> **WHAT YOU NEED TO DO**
Your job with the data below is to output exactly the lines from the one holding "(** What the" down to the one holding "c_w c_h : Z)", both included, and no others.

[Dataset excerpts]

···

(** * FreeRTOS emulator graphics: draw-job queue, resource registries,
      sprite sheets and animation timing

    A shallow embedding of [gfx_draw.c] and [gfx_font.c].

    Conventions of the embedding:
    - C integers are [Z] with the conversion to the destination type
      written out ([to_uint], [to_int], [to_sshort], ...).  Signed
      arithmetic is two's complement (what gcc produces on the emulator's
      targets).
    - The three intrusive linked lists (job queue, loaded images, fonts)
      are Rocq lists holding the nodes behind the static sentinel head,
      in chain order.  Registry nodes carry their heap address, so that a
      job, a sprite sheet or [cur_default_font] can alias a node.
    - Execution is sequential: every [pthread_mutex_*] call succeeds and
      is not represented.
    - SDL, SDL_ttf and the allocator are the environment: their calls are
      logged in [trace] and their results come from the [backend] and
      [video] records and from [calloc_plan]. *)

From Stdlib Require Import ZArith List String Bool Lia.
Import ListNotations.
Local Open Scope Z_scope.

(** ** C integer types *)

Module CInt.

Definition to_uint (z : Z) : Z := z mod 2 ^ 32.
Definition to_int (z : Z) : Z := (z + 2 ^ 31) mod 2 ^ 32 - 2 ^ 31.
Definition to_sshort (z : Z) : Z := (z + 2 ^ 15) mod 2 ^ 16 - 2 ^ 15.
Definition to_uchar (z : Z) : Z := z mod 2 ^ 8.
Definition to_schar (z : Z) : Z := (z + 2 ^ 7) mod 2 ^ 8 - 2 ^ 7.

(** [int] arithmetic *)
Definition int_add (a b : Z) : Z := to_int (a + b).
Definition int_sub (a b : Z) : Z := to_int (a - b).
(** [unsigned] arithmetic *)
Definition uint_add (a b : Z) : Z := to_uint (a + b).
Definition uint_sub (a b : Z) : Z := to_uint (a - b).
Definition uint_mul (a b : Z) : Z := to_uint (a * b).

End CInt.
Import CInt.

(** ** Data model *)

Definition addr := Z.
Definition TTF_Font := Z.
Definition SDL_Texture := Z.
Definition SDL_Renderer := Z.
(** A C [float], carried as its IEEE-754 binary32 bit pattern; the
    embedding never computes with it. *)
Definition float := Z.
Definition float_one : float := 0x3f800000.

Inductive draw_job_type_t :=
| DRAW_NONE
| DRAW_CLEAR
| DRAW_ARC
| DRAW_ELLIPSE
| DRAW_TEXT
| DRAW_RECT
| DRAW_FILLED_RECT
| DRAW_CIRCLE
| DRAW_LINE
| DRAW_POLY
| DRAW_TRIANGLE
| DRAW_IMAGE
| DRAW_LOADED_IMAGE
| DRAW_LOADED_IMAGE_CROP
| DRAW_SCALED_IMAGE
| DRAW_ARROW.

Inductive sprite_sequence_direction :=
| SPRITE_SEQUENCE_HORIZONTAL_POS
| SPRITE_SEQUENCE_HORIZONTAL_NEG
| SPRITE_SEQUENCE_VERTICAL_POS
| SPRITE_SEQUENCE_VERTICAL_NEG.

Record coord_t := { coord_x : Z; coord_y : Z }.

Record loaded_image_t := {
  img_addr : addr;
  img_filename : string;
  img_tex : SDL_Texture;
  img_ops : Z;
  img_surf : Z;
  img_w : Z;
  img_h : Z;
  img_scale : float;
  img_ref_count : Z;
  img_pending_free : Z
}.

Record loaded_image_crop_t := {
  crop_image : option addr;
  crop_x : Z;
  crop_y : Z;
  crop_c_x : Z;
  crop_c_y : Z;
  crop_c_w : Z;
  crop_c_h : Z
}.

Record spritesheet_sequence_t := {
  seq_name : string;
  seq_start_row : Z;
  seq_start_col : Z;
  seq_direction : sprite_sequence_direction;
  seq_frames : Z
}.

Record spritesheet_t := {
  sheet_image : addr;
  sheet_x : Z;
  sheet_y : Z;
  sheet_width : Z;
  sheet_height : Z;
  sprite_width : Z;
  sprite_height : Z;
  sprite_cols : Z;
  sprite_rows : Z;
  padding_x : Z;
  padding_y : Z
}.

Record animated_image_t := {
  anim_spritesheet : spritesheet_t;
  anim_sequences : list spritesheet_sequence_t
}.

Record animated_sequence_instance_t := {
  frame_period_ms : Z;
  current_frame : Z;
  prev_frame_timestamp : Z;
  cur_frame_timestamp : Z;
  inst_image : animated_image_t;
  inst_sequence : spritesheet_sequence_t
}.

Record clear_data_t := { clear_colour : Z }.

Record arc_data_t := {
  arc_x : Z; arc_y : Z; arc_radius : Z; arc_start : Z; arc_end : Z;
  arc_colour : Z
}.

Record ellipse_data_t := {
  ellipse_x : Z; ellipse_y : Z; ellipse_rx : Z; ellipse_ry : Z;
  ellipse_colour : Z
}.

Record rect_data_t := {
  rect_x : Z; rect_y : Z; rect_w : Z; rect_h : Z; rect_colour : Z
}.

Record circle_data_t := {
  circle_x : Z; circle_y : Z; circle_radius : Z; circle_colour : Z
}.

Record line_data_t := {
  line_x1 : Z; line_y1 : Z; line_x2 : Z; line_y2 : Z;
  line_thickness : Z; line_colour : Z
}.

Record poly_data_t := {
  poly_points : option (list coord_t); poly_n : Z; poly_colour : Z
}.

Record triangle_data_t := {
  triangle_points : option (list coord_t); triangle_colour : Z
}.

Record image_data_t := {
  image_filename : option string;
  image_tex : option SDL_Texture;
  image_x : Z;
  image_y : Z
}.

Record loaded_image_data_t := {
  loaded_img : option addr; loaded_x : Z; loaded_y : Z
}.

Record scaled_image_data_t := {
  scaled_image : image_data_t; scaled_scale : float
}.

Record text_data_t := {
  text_str : option string;
  text_x : Z;
  text_y : Z;
  text_colour : Z;
  text_font : option TTF_Font
}.

Record arrow_data_t := {
  arrow_x1 : Z; arrow_y1 : Z; arrow_x2 : Z; arrow_y2 : Z;
  arrow_head_length : Z; arrow_thickness : Z; arrow_colour : Z
}.

(** [union data_u]: the member a draw function wrote. *)
Inductive data_u :=
| U_clear (d : clear_data_t)
| U_arc (d : arc_data_t)
| U_ellipse (d : ellipse_data_t)
| U_rect (d : rect_data_t)
| U_circle (d : circle_data_t)
| U_line (d : line_data_t)
| U_poly (d : poly_data_t)
| U_triangle (d : triangle_data_t)
| U_image (d : image_data_t)
| U_loaded_image (d : loaded_image_data_t)
| U_loaded_image_crop (d : loaded_image_crop_t)
| U_scaled_image (d : scaled_image_data_t)
| U_text (d : text_data_t)
| U_arrow (d : arrow_data_t).

Record draw_job_t := {
  job_type : draw_job_type_t;
  job_data : option data_u
}.

Record global_offsets := { offset_x : Z; offset_y : Z }.

(** [struct gfx_font_ref] and [struct gfx_font] of gfx_font.c *)
Record gfx_font_ref := {
  ref_font : option TTF_Font;
  ref_count : Z;
  pending_free : Z
}.

Record gfx_font := {
  font_addr : addr;
  font_path : option string;
  font_name : option string;
  font_ref : gfx_font_ref;
  font_size : Z
}.

(** ** Environment: SDL, SDL_ttf, the allocator *)

(** What the rendering thread asked of SDL and SDL_ttf, in call order.
    One event per static helper of gfx_draw.c, with the arguments as the
    helper receives them (that is, after conversion to its parameter
    types); for polygons and triangles, whose helpers add the offset
    themselves, the coordinates handed to SDL.  The events from
    [Ev_SDL_GL_MakeCurrent] on are the calls of [gfxDrawBindThread] and
    the [fclose] of [gfxDrawLoadScaledImage]. *)
Inductive event :=
| Ev_clearDisplay (colour : Z)
| Ev_drawRectangle (x y w h colour : Z)
| Ev_drawFilledRectangle (x y w h colour : Z)
| Ev_drawArc (x y radius start end_ colour : Z)
| Ev_drawEllipse (x y rx ry colour : Z)
| Ev_drawCircle (x y radius colour : Z)
| Ev_drawLine (x1 y1 x2 y2 thickness colour : Z)
| Ev_drawPoly (xs ys : list Z) (n colour : Z)
| Ev_drawTriangle (x0 y0 x1 y1 x2 y2 colour : Z)
| Ev_loadImage (filename : option string)
| Ev_drawScaledImage (tex : option SDL_Texture) (x y : Z) (scale : float)
| Ev_drawLoadedImage (tex : SDL_Texture) (x y w h : Z) (scale : float)
| Ev_drawLoadedImageCropped (tex : SDL_Texture) (x y c_x c_y c_w c_h : Z)
| Ev_RenderText (font : option TTF_Font) (str : option string) (colour : Z)
| Ev_CopyText (x y : Z)
| Ev_drawArrow (x1 y1 x2 y2 head_length thickness colour : Z)
| Ev_TTF_OpenFont (path : string) (size : Z) (result : option TTF_Font)
| Ev_TTF_CloseFont (font : option TTF_Font)
| Ev_SDL_FreeSurface (surf : Z)
| Ev_SDL_RWclose (ops : Z)
| Ev_SDL_DestroyTexture (tex : SDL_Texture)
| Ev_RenderPresent
| Ev_SDL_GL_MakeCurrent
| Ev_SDL_DestroyRenderer (ren : SDL_Renderer)
| Ev_SDL_SetRenderDrawColor (ren : SDL_Renderer) (r g b a : Z)
| Ev_SDL_RenderClear (ren : SDL_Renderer)
| Ev_SDL_DestroyWindow
| Ev_SDL_GL_DeleteContext
| Ev_TTF_Quit
| Ev_SDL_Quit
| Ev_fclose (file : Z).

(** Result of rendering a string to measure it ([_getTextSize]). *)
Inductive text_render :=
| RenderSurfaceFailed
| RenderTextureFailed
| RenderQueryFailed
| RenderSize (w h : Z).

···

> **SOLUTION FOR THIS EXERCISE**
(** What the rendering thread asked of SDL and SDL_ttf, in call order.
    One event per static helper of gfx_draw.c, with the arguments as the
    helper receives them (that is, after conversion to its parameter
    types); for polygons and triangles, whose helpers add the offset
    themselves, the coordinates handed to SDL.  The events from
    [Ev_SDL_GL_MakeCurrent] on are the calls of [gfxDrawBindThread] and
    the [fclose] of [gfxDrawLoadScaledImage]. *)
Inductive event :=
| Ev_clearDisplay (colour : Z)
| Ev_drawRectangle (x y w h colour : Z)
| Ev_drawFilledRectangle (x y w h colour : Z)
| Ev_drawArc (x y radius start end_ colour : Z)
| Ev_drawEllipse (x y rx ry colour : Z)
| Ev_drawCircle (x y radius colour : Z)
| Ev_drawLine (x1 y1 x2 y2 thickness colour : Z)
| Ev_drawPoly (xs ys : list Z) (n colour : Z)
| Ev_drawTriangle (x0 y0 x1 y1 x2 y2 colour : Z)
| Ev_loadImage (filename : option string)
| Ev_drawScaledImage (tex : option SDL_Texture) (x y : Z) (scale : float)
| Ev_drawLoadedImage (tex : SDL_Texture) (x y w h : Z) (scale : float)
| Ev_drawLoadedImageCropped (tex : SDL_Texture) (x y c_x c_y c_w c_h : Z)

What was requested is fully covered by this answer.